La fin des années 90 et donc de siècle aura vu le cinéma
américain poser à travers plusieurs films une vaste interrogation sur la place
de l’individu dans la société. Cela passe par une portée philosophique entre
inspiration SF littéraire et effets spectaculaires dans Dark City d’Alex Proyas (1998). The
Truman Show de Peter Weir (1998) est une fable plus directement rattachée à
l’imagerie americana dont il dénonce l’idéalisme publicitaire. Ces deux films
dressent leurs héros contre l’artificialité d’un environnement qui les
assujetti, tout comme le fera Matrix
des Watchowski (1999). Matrix et
Fight Club sortis à quelques mois d’écarts partagent pourtant un ancrage plus
contemporain dans cet esprit « fin de siècle », la prison de ses
personnages étant rattachée à une aseptisation perceptible de la société. Ce
mal-être existentiel en reste certes à l’argument SF dans Matrix mais tout concourt à relier le malaise à une réalité
aliénante et un certain esprit punk : Neo (Keanu Reeves) se libère autant
des chaînes de la Matrice que de sa médiocre condition d’employé de bureau,
d’une urbanité anonyme et des agents de la Matrice au look interchangeable de
cols blanc. Fight Club se nourrit
d’une même volonté anarchiste mais inscrit le doute dans la transcendance de
son héros, loin de la facilité de « l’élu » de Matrix - qui sera cependant remise en cause dans les deux suites.
Au départ Fight Club
est un brûlot littéraire paru en 1996 et
le premier roman de Chuck Palahniuk.
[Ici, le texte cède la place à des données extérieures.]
(** [search_pubmed_ids] is one call of [_make_request] on a fresh dict
    object holding [search_params]. *)
Lemma search_pubmed_ids_unfold (env : Env) (query : string) (search_field : option string)
      (max_results : Z) (start_date end_date : option string) (st : State) :
  search_pubmed_ids env query search_field max_results start_date end_date st
  = (data <- _make_request env (settings.EUTILS_BASE_URL ++ "esearch.fcgi")
               (List.length (heap st)) "json" ;;
     idlist_of data)
      (mkState (trace st)
         (heap st ++ [search_params (final_query query search_field) max_results
                        start_date end_date])%list).
Proof.
  unfold search_pubmed_ids, search_params.
  unfold bind at 1. unfold alloc at 1. cbn [fst snd].
  set (d0 := Dict.update BASE_PARAMS _).
  set (p := List.length (heap st)).
  assert (Hp : forall d, (p < List.length (heap (mkState (trace st) (heap st ++ [d])%list)))%nat).
  { intros d. cbn. rewrite length_app. cbn. subst p. lia. }
  unfold bind at 1.
  destruct (Py.truthy_opt start_date).
  - rewrite update_run by apply Hp. cbn [heap trace].
    subst p. rewrite nth_alloc, list_set_alloc.
    set (p := List.length (heap st)). unfold bind at 1.
    destruct (Py.truthy_opt end_date).
    + rewrite update_run by apply Hp. cbn [heap trace].
      subst p. now rewrite nth_alloc, list_set_alloc.
    + reflexivity.
  - unfold ret at 1. unfold bind at 1.
    destruct (Py.truthy_opt end_date).
    + rewrite update_run by apply Hp. cbn [heap trace].
      subst p. now rewrite nth_alloc, list_set_alloc.
    + reflexivity.
Qed.

Lemma search_params_term (term : string) (max_results : Z)
      (start_date end_date : option string) :
  Dict.lookup (search_params term max_results start_date end_date) "term"
  = Some (JStr term).
Proof.
  unfold search_params.
  destruct (Py.truthy_opt start_date), (Py.truthy_opt end_date); reflexivity.
Qed.

Lemma with_api_key_term (env : Env) (d : dict) :
  Dict.lookup (with_api_key env d) "term" = Dict.lookup d "term".
Proof.
  unfold with_api_key. destruct (NCBI_API_KEY env) as [[|c k]|]; auto.
  now apply lookup_setitem_other.
Qed.

(** The examples of the specification: [cancer] with [[AU]] is wrapped, a
    query that contains [[TI]] is not. *)
Example search_pubmed_ids_term_examples :
  final_query "cancer" (Some "[AU]") = "(cancer)[AU]"
  /\ final_query "cancer[TI]" (Some "[AU]") = "cancer[TI]"
  /\ requests (trace (snd (search_pubmed_ids (Examples.env_of (fun _ => Ok (Examples.ok_json JNull)))
                             "cancer" (Some "[AU]") 10 None None initial_state)))
     = [("https://eutils.ncbi.nlm.nih.gov/entrez/eutils/esearch.fcgi",
         [("db", JStr "pubmed"); ("term", JStr "(cancer)[AU]"); ("retmode", JStr "json");
          ("retmax", JStr "10"); ("sort", JStr "date")])].
Proof. repeat split; vm_compute; reflexivity. Qed.


(* ===================================================================== *)
(** * find_related_ids                                                   *)
(* ===================================================================== *)

(** C4. When elink answers with a link set that has no [linksetdbs] entry
    (what it sends for an id without neighbours), or an empty one,
    [find_related_ids] does not return the empty list: the subscript
    [linkset["linksetdbs"][0]] raises [KeyError], respectively [IndexError],
    which nothing catches. *)
Theorem find_related_ids_missing_linksetdbs :
  fst (find_related_ids (Examples3.env_answering Examples3.linkset_without_dbs)
         "1" 10 initial_state) = Raise KeyError
  /\ fst (find_related_ids (Examples3.env_answering Examples3.linkset_with_empty_dbs)
            "1" 10 initial_state) = Raise IndexError.
Proof. split; vm_compute; reflexivity. Qed.


(** The part of C4 that holds: when the answer to the elink request names no
    link set, [find_related_ids] returns the empty list right after that
    request; every request of the call went to elink, none to esearch. *)
Lemma find_related_ids_without_linksets
      (env : Env) (source_pmid : string) (max_results : Z) (st st1 : State) (data : JSON) :
  let url := settings.EUTILS_BASE_URL ++ "elink.fcgi" in
  let st0 := mkState (trace st) (heap st ++ [elink_params source_pmid])%list in
  _make_request env url (List.length (heap st)) "json" st0 = (Ok data, st1) ->
  without_linksets data ->
  find_related_ids env source_pmid max_results st = (Ok (JList []), st1)
  /\ grows (fun e => match e with EvHttpGet u _ _ => u = url | _ => True end)
           (trace st) (trace st1).
Proof.
  intros url st0 Hrun Hno. split.
  - unfold find_related_ids. unfold bind at 1. unfold alloc at 1. cbn [fst snd].
    fold (elink_params source_pmid). fold st0. fold url.
    unfold bind at 1. rewrite Hrun.
    destruct Hno as [Hf | (d & -> & Hls)].
    + unfold bind at 1. rewrite Hf. reflexivity.
    + unfold bind at 1. unfold Dyn.truthy at 1.
      destruct d as [|kv d]; [reflexivity|].
      unfold bind, lift, ret, Dyn.get. cbn [fst snd].
      destruct (Dict.lookup (kv :: d) "linksets") as [ls|]; [now rewrite Hls | reflexivity].
  - assert (Hp : (List.length (heap st) < List.length (heap st0))%nat).
    { unfold st0. cbn [heap]. rewrite length_app. cbn [List.length]. lia. }
    pose proof (make_request_frame env url "json" st0 Hp) as [_ Hgrows].
    rewrite Hrun in Hgrows. cbn [snd] in Hgrows.
    eapply grows_weaken; [|exact Hgrows].
    intros [k|k v t|u d' t|z|l] He; try exact Logic.I.
    destruct He as (-> & _). reflexivity.
Qed.

(* ===================================================================== *)
(** * get_summaries                                                      *)
(* ===================================================================== *)

Lemma as_str_field (info : dict) (k default : string) :
  Dyn.as_str (match Dict.lookup info k with Some x => x | None => JStr default end)
  = match SpecSummaries.str_field info k default with
    | Some s => Ok s
    | None => Raise ValidationError
    end.
Proof.
  unfold SpecSummaries.str_field.
  destruct (Dict.lookup info k) as [[]|]; reflexivity.
Qed.

(** Collecting and validating the names of a list of author objects. *)
Lemma names_of_authors (l : list JSON) :
  forallb SpecSummaries.is_dict l = true ->
  exists vs, map_result (fun a => Dyn.get a "name" (JStr "")) l = Ok vs
             /\ Dyn.as_str_list vs
                = match SpecSummaries.names l with
                  | Some r => Ok r
                  | None => Raise ValidationError
                  end.
Proof.
  induction l as [|a l IH]; cbn [forallb map_result]; intros H.
  - exists []. split; reflexivity.
  - apply andb_true_iff in H. destruct H as [Ha Hl].
    destruct a as [| | | | |ad]; try discriminate.
    destruct (IH Hl) as (vs & Hvs & Has).
    cbn [Dyn.get]. rewrite Hvs. eexists. split; [reflexivity|].
    cbn [Dyn.as_str_list SpecSummaries.names]. rewrite Has, as_str_field.
    destruct (SpecSummaries.str_field ad "name" ""), (SpecSummaries.names l); reflexivity.
Qed.

(** Building a summary from a record of the right shape leaves the state
    alone and succeeds exactly when the record validates. *)
Lemma build_summary_spec (info : dict) (st : State) :
  SpecSummaries.record_shape (JDict info) = true ->
  build_summary (JDict info) st
  = (match SpecSummaries.summary_of info with
     | Some s => Ok s
     | None => Raise ValidationError
     end, st).
Proof.
  intros Hshape. unfold build_summary, SpecSummaries.summary_of.
  unfold bind, lift, ret, raise. cbn [Dyn.get].
  rewrite !as_str_field.
  unfold SpecSummaries.author_names. cbn [SpecSummaries.record_shape] in Hshape.
  destruct (Dict.lookup info "authors") as [auths|].
  - destruct auths as [| | | |l|]; try discriminate. cbn [Dyn.iterate].
    destruct (names_of_authors l Hshape) as (vs & -> & ->).
    destruct (SpecSummaries.str_field info "uid" ""),
      (SpecSummaries.str_field info "title" "No Title"),
      (SpecSummaries.str_field info "pubdate" ""),
      (SpecSummaries.str_field info "source" ""),
      (SpecSummaries.names l); reflexivity.
  - cbn [Dyn.iterate map_result Dyn.as_str_list].
    destruct (SpecSummaries.str_field info "uid" ""),
      (SpecSummaries.str_field info "title" "No Title"),
      (SpecSummaries.str_field info "pubdate" ""),
      (SpecSummaries.str_field info "source" ""); reflexivity.
Qed.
La Fox en acquiert les droits par
l’intermédiaire de la productrice Laura Ziskin qui en quête d’un réalisateur
majeur pour l’adaptation, essuiera les refus de Peter Jackson, Bryan Singer ou
encore Danny Boyle pourtant loin d’être installés dans l’industrie
hollywoodienne. David Fincher est quant à lui fan du roman dont il avait
cherché à acquérir les droits mais reste encore échaudé par sa traumatisante
expérience au sein de la Fox pour Alien 3
(1993). Après avoir été rassuré par Laura Ziskin, David Fincher se lance dans
l’écriture du scénario avec Jim Uhls avec comme premier choix fort de réinstaller
la narration en voix-off. Celle-ci contient toute la dimension ironique et
humoristique d’un récit qui serait sinistre s’il en était dépourvu. Eliminée
car considérée comme désuète à l’époque, cette voix-off apportera un côté à la
fois ludique dans ses apartés et retour en arrière mais aussi plus ouvertement
construit que le livre tout en en respectant l’esprit.
Le film est pour Fincher
l’occasion de revisiter ironiquement sa prime carrière de réalisateur de
publicité. L’existence morne du narrateur (Edward Norton) se révèle par son
absence de nom, sa profession d’agent d’assurance et la neutralité des
environnements qu’il traverse : bureau anonyme, halls d’aéroport
interchangeables et appartement décoré aux dernières tendances. Ce cocon de
médiocrité est lucidement observé par la voix-off et illustré avec inventivité
par Fincher avec notamment ce fameux moment où Norton traverse son appartement
prenant les contours d’un catalogue Ikea. Le mal-être du personnage s’exprime
alors de manière physiologique et implicitement psychanalytique, avec une
insomnie chronique et un état de zombie perpétuel qui laisse apparaître en
image subliminale la silhouette de Tyler Durden (Brad Pitt) très tôt dans le
récit.
David Fincher rêvait avec Fight Club de signer un coming
of age tordu façon Le Lauréat
mais pour la génération des trentenaires. On pourrait également faire un
parallèle avec Mosquito Coast (1986) de
Peter Weir (1986). Dans ce film Harrison Ford incarnait un inventeur ne
trouvant plus sa place dans un monde contemporain où toutes les découvertes
majeures avaient été accomplies et qui allait se perdre dans une jungle,
victime de sa folie démiurgique. Fight
Club par d’une même réflexion mais pour les trentenaires de cette fin de
XXe siècle. Le narcissisme de cette génération (et qu’approfondira Fincher à
travers les réseaux sociaux de The Social
Network (2010)) et le contexte socio-économique d’alors fait naître leur
frustration de façon différente. Plutôt que les innovations inondant l’esprit
d’un Harrison Ford et dont le monde ne veut pas, ce qui manque aux héros de Fight Club, ce sont les sensations
fortes. Toutes les révolutions et rébellions semblent avoir été réalisées, leur
génération de famille monoparentale élevés par des femmes les ont empêchés de
s’accomplir et devenir de « vrais » hommes ». Tout en dénonçant
la vraie soumission de chacun à cette société du consumériste, Fight Club y cède sur de nombreux points.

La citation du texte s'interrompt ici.